From the line containing "- Genesis data, replaced" to the last line of the records, please reproduce every line exactly and nothing more.

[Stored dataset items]

══════════════════════════════

(* ===== verification/Prelude.v ===== *)
(** * Verification of the BaerChain node core

    The node (src/) keeps a chain of blocks of signed transactions.  A transaction either moves
    BRC, calls or creates a contract, or carries a batch of operations: transfers, votes and
    ballots, orders on the built-in BRC/cookie exchange, income, miner and gas price changes.
    "Cookies" pay for gas; a block producer earns them and shares them with its voters.

    ** Parts and how they interact

    - Bytes arrive as RLP (libdevcore/RLP) and become a transaction (libbrccore/TransactionBase),
      which waits in the queue (libbrcdchain/TransactionQueue) until a block takes it.
    - Blocks arrive as RLP as well: the block queue (libbrcdchain/BlockQueue) holds them until
      their parent and their time have come, has verifier threads check them
      (BlockChain::verifyBlock: libbrccore/BlockHeader, SealEngine, the transactions), and hands
      them to the chain in order.
    - The chain (libbrcdchain/BlockChain, BlockDetails) checks whose turn it was to seal
      (Verify), executes the block, stores it with its receipts (TransactionReceipt, LogEntry),
      and switches to its branch when that is the better one; it answers queries by hash, number,
      transaction and log filter through caches in front of its databases.
    - The executive (libbrcdchain/Executive) checks a transaction, reads the batch it carries,
      has the batch checked (libbrcdchain/BRCTranscation, DposVote), executes it on the state,
      charges the sender and credits the producer.
    - The state (libbrcdchain/State) caches accounts over the state trie and logs every change;
      a failed transaction is rolled back entry by entry; [commit] writes the cache back.
    - Tries (libdevcore/TrieDB, TrieCommon) file their nodes by hash in a database with reference
      counts (StateCacheDB, OverlayDB); libdevcore/TrieHash computes the roots in a block header
      without a database.
    - The exchange (libbrcdchain/ExdbState and the account that stores the book) matches orders;
      State settles the fills.  Votes, snapshots and elections live in special accounts.

    ** Files

    Shared: Prelude (integers, the monad [ST] of state and outcomes, record fields, ordered
    maps), Config (libbrccore/config.cpp, system addresses), Interfaces (hash, signature
    recovery, storage trie, random eviction), Scenario (small chains for witnesses).

    Models, one per component, definitions named as in the source:
    - Rlp: RLPStream and RLP.  Objects: orders and the indices of the book
      (indexDb/database/include/brc).  Account: Account.h/.cpp.
    - Trie: nibbles and hex-prefix keys, the node database, lookup, insertion and removal in
      GenericTrieDB.  TrieHash: TrieHash.cpp.
    - ChainState: the members of State, cache, change log, [rollback], [commit],
      [executeTransaction].  StateOps: balances, BRC, ballots, nonces, storage, code.
    - Exdb: ExdbState.cpp.  Exchange: orders and settlement in State.cpp.  Vote, Income, Miner:
      delegation, elections, fee income, miners and gas prices in State.cpp and Block.cpp.
    - Operations, Codec: the operations of a batch (Transaction.h) and the account record.
    - Transaction: TransactionBase.  TxQueue: TransactionQueue.  Verify: the checks and the
      dispatch of a batch.  Executive: Executive.cpp, SealEngineFace::verifyTransaction,
      State::execute and executeBlockTransactions.
    - BlockHeader: BlockHeader.cpp and SealEngineFace::verify.  BlockVerify:
      BlockChain::verifyBlock and the threads it uses.  BlockQueue: BlockQueue.cpp and .h; the
      two critical sections of a verifier thread are two operations.
    - Receipts: TransactionReceipt and LogEntry.  Turns: Verify.cpp.  BlockChain: BlockDetails
      and the rest of BlockChain.cpp: the databases and caches, routes, the Bloom index,
      insertion, the choice between branches, import, rewinding, rescue, opening.  LogFilter:
      LogFilter.cpp.  Sealing: when SHDpos and SHDposClient seal, and the time they write.

    Proofs: RlpProofs, CodecProofs, TransactionProofs, Wire (formats, and what can be read from
    any bytes); TrieNibbles, TrieTree (the tree behind the nodes), TrieCode, TrieStore,
    TrieLookup, TrieInsert, TrieRemove, TrieMap, TrieHashProofs; TxQueueProofs, TxQueueOps, Pool
    (representation, operations and interleavings of the queue); BlockHeaderProofs,
    BlockVerifyProofs, BlockQueueProofs; ChainCodec (receipts and stored entries), ChainMemo
    (caches as memos of the databases), ChainTree (ancestors and routes), ChainBlooms (the index),
    ChainInsert, ChainInv, ChainGrow (insertion and the invariant of the databases), ChainImport
    (imports, collection, opening); BookProofs (the book); Rollback, Undoable, Commit,
    Atomic (the change log); Supply, Ledger, StateProofs (totals and double entry); VoteProofs;
    ExecutiveProofs.

    ** What the theorems show

    - Transactions: a transaction that fails leaves no trace; one that succeeds keeps the totals
      of BRC and costs the sender exactly the fee of its receipt; it cannot be replayed in any
      later state or block; a block takes the sum of the fees; the rules of batches.
    - Mempool, Pool: under every interleaving of clients and verifiers the transaction queue stays
      consistent, bounded and free of undefined behaviour, as long as the signers can be
      recovered (and breaks if one cannot); importing refines an insertion into a
      map from senders and nonces; waiting transactions become ready; peers are answered in order.
    - TrieProps: histories of insertions and removals refine a finite map; equal content gives an
      equal root; committing keeps every trie that is in use, and only frees what is not.
      TrieRoots: the root without a database is the same root.
    - Blocks: every header that can be read is well typed; the checks accept exactly the headers
      that obey the rules; the header hash fixes transactions and uncles; a signed header passes
      the check wherever it is read.  BlockVerifyProofs: the checks the verifier threads make
      accept exactly the blocks that are well formed and signed, however the transactions are
      spread over threads.
    - BlockPipeline: under every interleaving of imports, verifiers, drains and retries the sets
      of the block queue are exact, parents come before children, and every ready block is
      verified in the end, as long as no queued block has to be condemned.  BlockPurge:
      condemning ends, what it leaves behind, and what it gets wrong.
    - ChainProps: whatever imports, queries, collections and restarts a chain goes through, its
      caches (but for that of the places of transactions, which can go stale), tree of blocks,
      numbers and Bloom index stay consistent; an import exchanges the
      upper end of the branch for the blocks it reports; only authors whose turn it was get a
      block in; numbers, routes and log filters lead to exactly the blocks they should; caches
      change no answer; the databases can be opened again at any time.  LogFilter: a filter with
      one topic per position finds every log it wants.  Sealing: a block that a node seals in
      its slot passes the check of its author on the other nodes.
    - Market: matching refines a reference matcher, keeps the book well formed, respects price,
      time and the limits of both orders; a limit order that ends in a partial fill is
      undefined behaviour, since the code reads through an erased iterator.
    - Payments: transfers, settlement, cancellation and ballots are double entry.
    - Persistence: RLP, accounts and transactions are read back as written; reading ends on every
      input; [commit] writes what the cache shows.
    - Dpos: delegation turns ballots into votes and back; elections, snapshots, shares, rounds,
      gas prices.
    - Findings (and the ends of Mempool, Blocks, BlockPurge, LogFilter and Sealing): behaviour the
      code does not mean to have.

    ** Conventions and bounds

    Numbers are [Z] with the wrap-around of their width written out ([w256], [u32]).  Outcomes
    are values: [Ok], [Throw], [Exit], [Undef] for undefined behaviour, [OutOfFuel].  Fuel
    bounds the recursion of the automatic orders of the system account (a round that places no
    new order ends it); the theorems about transactions hold for every fuel, for the outcomes
    they name.  Assertions of the source are left out, as in release builds, but for those of
    treeRoute and of the log entries, which are modelled as [Exit].  The loops of RLP and of the queues get the length of their data, operations on
    a trie twice the length of the key plus 8 ([fuel_of]), [hash256] the longest key plus one;
    all are proved to need no more.  Two states are equivalent when every address reads the
    same: cache flags, the code cache and balances modulo 2^256 are abstracted from.

    Hash collisions are not excluded anywhere: where a theorem needs distinct hashes it is about
    a set of strings without collisions ([collision_free]), which has to contain the nodes or
    blocks it speaks of; reference counts have to stay below 2^32 ([room]).  The block queue sees
    the chain through [ChainFace]; [ChainFaceOk] is what it relies on, and [chain_face_ok] shows
    it of verifyBlock, but for the assumption that no block has the hash of another's uncles.

    The chain sees the execution of blocks through [BlockFace]: the state after a block, and
    the receipts of executing one, both arbitrary but for [BlockFaceLaws] (they query the chain
    and do not change its databases, and receipts are well typed).  The theorems about chains
    start from empty databases and a genesis block that can be read ([GenesisOk]); an imported
    block has been verified, is shorter than 2^32 bytes and its hash is not zero ([handed]);
    numbers stay below 2^32 - 1 and a block has fewer than 2^50 children ([room_left]).  Writes
    to the databases succeed.  The loop of [treeRoute] that climbs from both blocks gets the
    number of the lower one plus one, which is proved to be enough.

    ** Not modelled

    - The EVM interpreter and the precompiled contracts: an interface ([Machine]) that may do
      anything; conservation is stated for transactions that run no code.
    - The state over the tries: State reads a map of accounts and the laws of [StorageTrie]; that
      the trie is such a map is proved apart from it.  Iterators over tries and debug scans.
    - Cryptography: [sha3] and [recover] are arbitrary functions.  The containers of the standard
      library behind the transaction queue are an interface ([Containers]); its law
      [emplace_total] goes beyond the standard where the order of the queue has changed under its
      elements (see the finding on the stale order).
    - Assembling and enacting whole blocks (Block::sync, enact) is behind [BlockFace], for it
      needs the interpreter and the world state; the parts of it that are this chain's own, the
      work at the start of a block and the execution of its transactions, are modelled.  Of the
      seal engine the lists of bad blocks and punishments are left out: nothing that is reached
      fills them.
    - Chains after [rewind], [rescue], [insert] and [insertWithoutParent] are modelled but
      outside [reachable], for the invariant does not hold of them: rewinding leaves entries
      above the head behind (see the findings), the insertions store blocks above the head or
      without a parent.  rebuild and the export of the chain are loops over database files.
    - In the block queue, steps that condemn queued blocks are outside the interleavings of
      BlockPipeline: the code condemns the wrong ones (BlockPurge).
    - The network, the client and JSON-RPC: input and output.
    - Genesis data, replaced miners and corrected votes are tables passed as arguments. *)
From stdpp Require Import base gmap sets list strings sorting.
From Stdlib Require Import ZArith Lia.
Open Scope Z_scope.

══════════════════════════════

◆ **EXPECTED OUTPUT**
    - Genesis data, replaced miners and corrected votes are tables passed as arguments. *)
From stdpp Require Import base gmap sets list strings sorting.
From Stdlib Require Import ZArith Lia.
Open Scope Z_scope.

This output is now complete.